Content starts
Lemma eval_tree_ends e : good e = true → ∀ it, nExprDepth it + Z.of_nat (height e) <= Z.of_nat TH8_MX_EXPR_DEPTH →
  ends (th8ExprEval realloc_ok alloc_ok (tree e) it) it (denote compute e).
Proof.
  induction e as [n|o a IHa|o a IHa c IHc|a IHa c IHc|a IHa c IHc|c IHc a IHa b IHb]; cbn [good height]; intros Hg it Hh;
    rewrite ?andb_true_iff in Hg; cbn [tree denote].
  - cbn [th8ExprEval]. apply node_ends; [lia|]. intros it1 _. apply literal_ends. lia.
  - destruct Hg as [Ho%bool_decide_eq_true_1 Ha]. destruct (unary_code o Ho) as (H1 & H2 & H3 & ->).
    apply node_ends; [lia|]. intros it1 Hd. rewrite child_tree.
    apply unary_ends; [done..|apply IHa; [done|lia]|by apply denote_sound].
  - destruct Hg as [[Ho%bool_decide_eq_true_1 Ha] Hc]. destruct (binary_code o Ho) as (H1 & H2 & H3 & ->).
    apply node_ends; [lia|]. intros it1 Hd. rewrite !child_tree.
    apply binary_ends; [done..|apply IHa; [done|lia]|by apply denote_sound| |by apply denote_sound].
    intros it2 Hd2. apply IHc; [done|lia].
  - destruct Hg as [Ha Hc]. apply node_ends; [lia|]. intros it1 Hd.
    apply (ends_outcome _ _ _ _ _ (logical_ends true _ _ it1 _ _ (IHa Ha it1 ltac:(lia)) (denote_sound a Ha)
      (λ it2 Hd2, IHc Hc it2 ltac:(lia)) (denote_sound c Hc))). intros v. by destruct (v =? 0).
  - destruct Hg as [Ha Hc]. apply node_ends; [lia|]. intros it1 Hd.
    apply (ends_outcome _ _ _ _ _ (logical_ends false _ _ it1 _ _ (IHa Ha it1 ltac:(lia)) (denote_sound a Ha)
      (λ it2 Hd2, IHc Hc it2 ltac:(lia)) (denote_sound c Hc))). intros v. by destruct (v =? 0).
  - destruct Hg as [[Hc Ha] Hb]. apply node_ends; [lia|]. intros it1 Hd.
    apply (ends_outcome _ _ _ _ _ (ternary_ends _ _ _ it1 _ _ _ (IHc Hc it1 ltac:(lia)) (denote_sound c Hc)
      (λ it2 Hd2, IHa Ha it2 ltac:(lia)) (λ it2 Hd2, IHb Hb it2 ltac:(lia)))). done.
Qed.
(* ===== verification/ExprShell.v ===== *)
(** * ExprShell: a small interpreter, to evaluate expressions on concrete texts.

    Its scripts are their own result and are logged, its doubles are those of
    Doubles, computed as IEEE 754 prescribes, and it has two functions: [echo],
    which returns its first argument, and [secret], which returns one that is
    marked sensitive. *)

From S2P Require Import Prelude CharClass Memory Buffer Parser Subst Numbers ExprTree ExprArith Pow10 Doubles ExprEval ExprParse ExprFuel ExprSafety ExprTokens ExprCalc.
From Stdlib Require Import SpecFloat.
#[local] Open Scope Z_scope.
#[local] Open Scope res_scope.

(** ** Doubles *)

Definition spec_is_less (c : option comparison) (eq : bool) : bool :=
  match c with Some Lt => true | Some Eq => eq | _ => false end.

(** The conversion [(int)], which cuts towards zero. *)
Definition spec_int (d : double) : option Z :=
  match d with
  | S754_zero _ => Some 0
  | S754_finite s m e =>
      let v := Z.shiftl (Z.pos m) e in
      let v := if s then - v else v in
      if (- 2 ^ 31 <=? v) && (v <? 2 ^ 31) then Some v else None
  | _ => None
  end.

#[export] Instance spec_doubles : Doubles double := {
  d_zero := S754_zero false;
  d_one := S754_finite false (2 ^ 52) (-52);
  d_add := SFadd 53 1024; d_sub := SFsub 53 1024; d_mul := SFmul 53 1024; d_div := SFdiv 53 1024;
  d_neg := SFopp;
  d_lt a b := spec_is_less (SFcompare a b) false;
  d_le a b := spec_is_less (SFcompare a b) true;
  d_eq a b := match SFcompare a b with Some Eq => true | _ => false end;
  d_int := spec_int;
  to_double z := double_of_bits <$> ToDouble_parse false false z
}.

(** ** The interpreter *)

Record shell : Type := mkShell {
  sh_result : bytes * Z;
  sh_vars : list (bytes * bytes);
  sh_depth : Z;
  sh_ready : nat;                 (* how many readiness checks pass *)
  sh_log : list bytes             (* the scripts run, newest first *)
}.

Definition sh_put (s : shell) (z : bytes) (n : Z) : shell :=
  mkShell (z, n) (sh_vars s) (sh_depth s) (sh_ready s) (sh_log s).

Definition sh_message (s : shell) (z : bytes) : shell := sh_put s z (zlen z).

(** Scripts are logged, and are their own result; [fail] fails. *)
Definition sh_eval (s : shell) (z : bytes) : Z * shell :=
  (if bool_decide (z = bytes_of_string "fail") then TH8_ERROR else TH8_OK,
   mkShell (z, zlen z) (sh_vars s) (sh_depth s) (sh_ready s) (z :: sh_log s)).

Fixpoint assoc (z : bytes) (l : list (bytes * bytes)) : option bytes :=
  match l with [] => None | (k, v) :: l' => if bool_decide (k = z) then Some v else assoc z l' end.

Definition sh_var (s : shell) (z : bytes) : Z * shell :=
  match assoc (tail z) (sh_vars s) with
  | Some v => (TH8_OK, sh_put s v (zlen v))
  | None => (TH8_ERROR, sh_message s (bytes_of_string "no such variable"))
  end.

Definition sh_ready_check (s : shell) : Z * shell :=
  match sh_ready s with
  | O => (TH8_ERROR, sh_message s (bytes_of_string "canceled"))
  | S n => (TH8_OK, mkShell (sh_result s) (sh_vars s) (sh_depth s) n (sh_log s))
  end.

(** [limited]: the readiness checks run out. *)
Definition shell_subst (limited : bool) : SubstInterp shell := {|
  Th8_Ready := if limited then sh_ready_check else λ s, (TH8_OK, s);
  Th8_Eval := sh_eval;
  th8SubstVarName := sh_var;
  Th8_GetResult := sh_result;
  Th8_SetResult s z n := (TH8_OK, sh_put s z n);
  Th8_ErrorMessage s _ := sh_message s (bytes_of_string "parse error");
  set_out_of_memory s := sh_message s (bytes_of_string "out of memory");
  isListMode _ := false
|}.

(** Without a cache. *)
#[local] Program Instance no_cache : ReprCache shell := {|
  cache_find s _ := (None, s);
  cache_store s _ _ := s;
  holds _ _ _ := False
|}.
Solve Obligations with done.

(** The words between spaces. *)
Fixpoint sh_words (z : bytes) (w : bytes) : list bytes :=
  let flush ws := match w with [] => ws | _ => rev w :: ws end in
  match z with
  | [] => flush []
  | c :: z' => if c =? " "%ch then flush (sh_words z' []) else sh_words z' (c :: w)
  end.

Definition sh_func (z : bytes) : option (operand → operand → shell → Z * shell) :=
  let first (tag : Z) := λ (a1 a2 : operand) (s : shell),
    match a1 with
    | (Some b, _) => (TH8_OK, sh_put s b (Z.lor (zlen b) tag))
    | _ => (TH8_ERROR, sh_message s (bytes_of_string "missing argument"))
    end in
  if bool_decide (z = bytes_of_string "echo") then Some (first 0)
  else if bool_decide (z = bytes_of_string "secret") then Some (first TH8_SENSITIVE_BIT)
  else None.

(** [copies]: there is memory to copy results. *)
Definition shell_expr (limited copies : bool) : ExprInterp shell double := {|
  expr_subst := shell_subst limited;
  expr_doubles := spec_doubles;
  wide_cache := no_cache;
  bool_cache := no_cache;
  th8TakeResultInternal s :=
    let '(b, n) := sh_result s in
    match b with
    | [] => (None, 0, sh_put s [] 0)
    | _ => if copies then (Some b, n, sh_put s [] 0) else (None, n, sh_put s [] 0)
    end;
  expr_error s z z2 := sh_message s (z ++ z2 ++ [DQUOTE]);
  Th8_ToDouble s z :=
    match to_double z with
    | Some d => (Some d, s)
    | None => (None, sh_message s (bytes_of_string "expected number, got: " ++ [DQUOTE] ++ z ++ [DQUOTE]))
    end;
  Th8_SetResultDouble s d := sh_message s (double_text None (bits_of_double d));
  Th8_SetVar s name v _ :=
    (TH8_OK, mkShell (sh_result s) ((name, v) :: sh_vars s) (sh_depth s) (sh_ready s) (sh_log s));
  expr_split s z := (TH8_OK, sh_words z [], s);
  Th8_IsBigintEnabled _ := false;
  th8IsBigint _ _ := false;
  th8BigintArith s _ _ _ := (TH8_ERROR, s);
  th8BigintUnary s _ _ := (TH8_ERROR, s);
  bOverflowCheck _ := true;
  Th8_GetExprFeatures _ := Z.lor TH8_EXPR_TOP_COMMA TH8_EXPR_VAR_ASSIGN;
  expr_alloc s _ := (true, s);
  math_func _ := sh_func;
  Th8_ReportTaint s _ _ := (true, sh_message s (bytes_of_string "tainted"));
  nExprDepth := sh_depth;
  set_nExprDepth d s := mkShell (sh_result s) (sh_vars s) d (sh_ready s) (sh_log s)
|}.

#[export] Instance shell_interp : ExprInterp shell double := shell_expr true true.

#[export] Instance shell_repr : ReprLaws shell double.
Proof. by split. Qed.

Lemma shell_copies : copies_granted shell double.
Proof. intros s n s'. cbn. destruct (sh_result s) as [[|c b] m]; [by intros [= <- _]|done]. Qed.

Definition sh_init : shell := mkShell ([], 0) [] 0 1000 [].
Definition granted : Z → bool := λ _, true.

(** The return code, the result, and the scripts that ran. *)
Definition run_with (copies : bool) (s : shell) (z : bytes) : res fault (Z * bytes * list bytes) :=
  match Th8_Expr (EI := shell_expr true copies) granted granted z 0 s with
  | Ok (rc, s) => Ok (rc, fst (sh_result s), rev (sh_log s))
  | Err f => Err f
  end.

Definition run (z : string) : res fault (Z * bytes * list bytes) := run_with true sh_init (bytes_of_string z).

Definition gives (z : string) (log : list string) : res fault (Z * bytes * list bytes) :=
  Ok (TH8_OK, bytes_of_string z, map bytes_of_string log).
Definition fails (z : string) (log : list string) : res fault (Z * bytes * list bytes) :=
  Ok (TH8_ERROR, bytes_of_string z, map bytes_of_string log).

(** ** Runs *)

Example sums : run "1 + 2 * 3 - (4 - 5)" = gives "8" [].
Proof. vm_compute. reflexivity. Qed.
Example tenths : run "0.1 + 0.2" = gives "0.30000000000000004" [].
Proof. vm_compute. reflexivity. Qed.
Example floors : run "(-7 / 2) * 10 + (-7 % 2)" = gives "-39" [].
Proof. vm_compute. reflexivity. Qed.
Example sequence : run "{x} := 5 , $x * 2" = gives "10" [].
Proof. vm_compute. reflexivity. Qed.
Example contained : run "[b] in {a b}" = gives "1" ["b"]%string.
Proof. vm_compute. reflexivity. Qed.
Example lazy_branch : run "1 ? [a] eq {a} : [b]" = gives "1" ["a"]%string.
Proof. vm_compute. reflexivity. Qed.
Example overflow_found : run "9223372036854775807 + 1" = fails "integer overflow" [].
Proof. vm_compute. reflexivity. Qed.
Example zero_divides : run "5 / 0" = fails "divide by zero" [].
Proof. vm_compute. reflexivity. Qed.

(** An operand without bytes counts as zero. *)
Example empty_is_zero : run "{} + 5" = gives "5" [] ∧ run "1 & {}" = gives "0" [].
Proof. split; vm_compute; reflexivity. Qed.

(** The tokenizer evaluates the arguments of functions, whatever stands around
    the call. *)
Example eager_arguments :
  run "0 && echo([boom])" = gives "0" ["boom"]%string ∧ run "1 ? 2 : echo([boom])" = gives "2" ["boom"]%string.
Proof. split; vm_compute; reflexivity. Qed.

(** What a function returns is substituted once more. *)
Example result_substituted : run "echo({[boom]})" = gives "boom" ["boom"]%string.
Proof. vm_compute. reflexivity. Qed.

(** A marked result of a function is taken for a huge one. *)
Example marked_result : run "echo(5)" = gives "5" [] ∧ run "secret(5)" = fails "out of memory" [].
Proof. split; vm_compute; reflexivity. Qed.

(** A negative power is zero, even of one; a shift by the width is none at all. *)
Example negative_power : run "1 ** -1" = gives "0" [] ∧ run "1 << 64" = gives "1" [].
Proof. split; vm_compute; reflexivity. Qed.

(** Eight letters that begin like infinity are one. *)
Example like_infinity : run "infixyzw + 1" = gives "Inf" [].
Proof. vm_compute. reflexivity. Qed.

(** A result that cannot be copied is a null pointer, which is read. *)
Example copy_failed :
  run_with false sh_init (bytes_of_string "[a] eq [a]") = Err NullDeref ∧
  run_with false sh_init (bytes_of_string "[5] + 1") = gives "0" ["5"]%string.
Proof. split; vm_compute; reflexivity. Qed.

(** The tokenizer keeps the message of a cancellation, the builder of the tree
    does not. *)
Example canceled_message :
  run_with true (mkShell ([], 0) [] 0 0 []) (bytes_of_string "1 + 2") = fails "canceled" [] ∧
  (∃ s, run_with true (mkShell ([], 0) [] 0 3 []) (bytes_of_string "1 + 2") = Ok (TH8_ERROR, s, []) ∧
     take 12 s = bytes_of_string "syntax error").
Proof. split; [vm_compute; reflexivity|]. eexists. split; vm_compute; reflexivity. Qed.

(** An exponent that no int holds. *)
Lemma expr_defined_witness :
  ∃ f, Th8_Expr granted granted (bytes_of_string "2.0 ** 1e10") 0 sh_init = Err f ∧ f = DoubleToInt.
Proof.
  exists DoubleToInt. assert (Th8_Expr granted granted (bytes_of_string "2.0 ** 1e10") 0 sh_init = Err DoubleToInt) as H
    by (vm_compute; reflexivity).
  split; [exact H|]. exact (expr_defined granted granted (bytes_of_string "2.0 ** 1e10") 0 sh_init DoubleToInt shell_copies (λ _, eq_refl) H).
Defined.

Lemma expr_terminates_witness :
  let z := bytes_of_string "echo(1 + echo(2)) * 3" in
  expr_clean granted granted 30 z sh_init = expr_clean granted granted (S (length z)) z sh_init.
Proof.
  pose proof (expr_terminates granted granted (bytes_of_string "echo(1 + echo(2)) * 3") sh_init 30) as H.
  assert (length (bytes_of_string "echo(1 + echo(2)) * 3") < 30)%nat as Hl by (apply Nat.ltb_lt; reflexivity).
  exact (proj1 (H Hl)).
Defined.

(** Without a limit on the readiness checks nothing stands in the way. *)
Lemma calm_shell : CalmLaws (EI := shell_expr false true) shell double.
Proof.
  split; try done. intros s z n E Hz. cbn in *. destruct (sh_result s) as [b m]. injection E as -> ->.
  destruct z; [done|]. by eexists.
Qed.

(** 1 + 2 * 3 < 8 ? 6 * 7 : 1 / 0 *)
Definition answer_exp : iexp :=
  IIf (IBin TH8_OP_LT (IBin TH8_OP_ADD (INum 1) (IBin TH8_OP_MULTIPLY (INum 2) (INum 3))) (INum 8))
    (IBin TH8_OP_MULTIPLY (INum 6) (INum 7)) (IBin TH8_OP_DIVIDE (INum 1) (INum 0)).

Definition answer_words : list bytes :=
  map bytes_of_string ["1"; "+"; "2"; "*"; "3"; "<"; "8"; "?"; "6"; "*"; "7"; ":"; "1"; "/"; "0"]%string.

(** An operator between two literals or phrases, at the level of its own. *)
Lemma prints_digit p n : 0 <= p <= 14 → 0 <= n < 10 → prints 0 p [Th8_SetResultWideInt n] (INum n).
Proof.
  intros Hp Hn. assert (prints 0 0 [Th8_SetResultWideInt n] (INum n)) as H.
  { apply P_number. unfold TH8_INT64_MAX. cbn. lia. }
  destruct (Z.eq_dec p 0) as [->|]; [exact H|]. apply (P_up _ 0); [lia|exact H].
Qed.

Lemma prints_op p o ws1 a ws2 b : o ∈ binary_codes → o ≠ TH8_OP_EXPONENT → level o <= p <= 14 →
  prints 0 (level o) ws1 a → prints 0 (level o - 1) ws2 b →
  prints 0 p (ws1 ++ bytes_of_string (symbol o) :: ws2) (IBin o a b).
Proof.
  intros Ho Hne Hp H1 H2. assert (prints 0 (level o) (ws1 ++ bytes_of_string (symbol o) :: ws2) (IBin o a b)) as H
    by by apply P_binary.
  destruct (Z.eq_dec p (level o)) as [->|]; [exact H|]. apply (P_up _ (level o)); [lia|exact H].
Qed.

Lemma answer_printed : prints 0 14 answer_words answer_exp.
Proof.
  assert (∀ o, bool_decide (o ∈ binary_codes ∧ o ≠ TH8_OP_EXPONENT) = true → o ∈ binary_codes ∧ o ≠ TH8_OP_EXPONENT) as Hb
    by (intros; by eapply bool_decide_eq_true_1).
  apply (P_if 0 (take 7 answer_words) _ (take 3 (drop 8 answer_words)) _ (drop 12 answer_words)).
  - apply (prints_op 13 TH8_OP_LT (take 5 answer_words) _ (take 1 (drop 6 answer_words)));
      [by apply Hb; vm_compute|by apply Hb; vm_compute|cbn; lia| |apply (prints_digit 5 8); lia].
    apply (prints_op 6 TH8_OP_ADD (take 1 answer_words) _ (take 3 (drop 2 answer_words)));
      [by apply Hb; vm_compute|by apply Hb; vm_compute|cbn; lia|apply (prints_digit 4 1); lia|].
    apply (prints_op 3 TH8_OP_MULTIPLY (take 1 (drop 2 answer_words)) _ (take 1 (drop 4 answer_words)));
      [by apply Hb; vm_compute|by apply Hb; vm_compute|cbn; lia|apply (prints_digit 3 2)|apply (prints_digit 2 3)]; lia.
  - apply (prints_op 13 TH8_OP_MULTIPLY (take 1 (drop 8 answer_words)) _ (take 1 (drop 10 answer_words)));
      [by apply Hb; vm_compute|by apply Hb; vm_compute|cbn; lia|apply (prints_digit 3 6)|apply (prints_digit 2 7)]; lia.
  - apply (prints_op 13 TH8_OP_DIVIDE (take 1 (drop 12 answer_words)) _ (take 1 (drop 14 answer_words)));
      [by apply Hb; vm_compute|by apply Hb; vm_compute|cbn; lia|apply (prints_digit 3 1)|apply (prints_digit 2 0)]; lia.
Qed.

Lemma expr_computes_witness :
  spaced answer_words = bytes_of_string "1 + 2 * 3 < 8 ? 6 * 7 : 1 / 0 " ∧ denote ideal answer_exp = Value 42 ∧
  ∃ it', Th8_Expr (EI := shell_expr false true) granted granted (spaced answer_words) 0 sh_init =
    Ok (TH8_OK, it') ∧ sh_result it' = (bytes_of_string "42", 2) ∧ sh_depth it' = 0.
Proof.
  split; [vm_compute; reflexivity|]. split; [vm_compute; reflexivity|].
  destruct (expr_computes (EI := shell_expr false true) (CalmLaws0 := calm_shell) granted granted (λ _, eq_refl)
    0 answer_words answer_exp sh_init answer_printed)
    as (it' & H1 & H2 & H3); [vm_compute; discriminate|vm_compute; reflexivity|lia|vm_compute; discriminate|
    apply Z.leb_le; vm_compute; reflexivity|].
  exists it'. split; [exact H1|]. split; [exact H2|exact H3].
Defined.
Content ends
Exercise description: Look in the material above for the line with "(** * ExprShell: a" and the line with "(** The conversion", and transcribe exactly those lines and all lines between them, nothing more.

Answer box:
(** * ExprShell: a small interpreter, to evaluate expressions on concrete texts.

    Its scripts are their own result and are logged, its doubles are those of
    Doubles, computed as IEEE 754 prescribes, and it has two functions: [echo],
    which returns its first argument, and [secret], which returns one that is
    marked sensitive. *)

From S2P Require Import Prelude CharClass Memory Buffer Parser Subst Numbers ExprTree ExprArith Pow10 Doubles ExprEval ExprParse ExprFuel ExprSafety ExprTokens ExprCalc.
From Stdlib Require Import SpecFloat.
#[local] Open Scope Z_scope.
#[local] Open Scope res_scope.

(** ** Doubles *)

Definition spec_is_less (c : option comparison) (eq : bool) : bool :=
  match c with Some Lt => true | Some Eq => eq | _ => false end.

(** The conversion [(int)], which cuts towards zero. *)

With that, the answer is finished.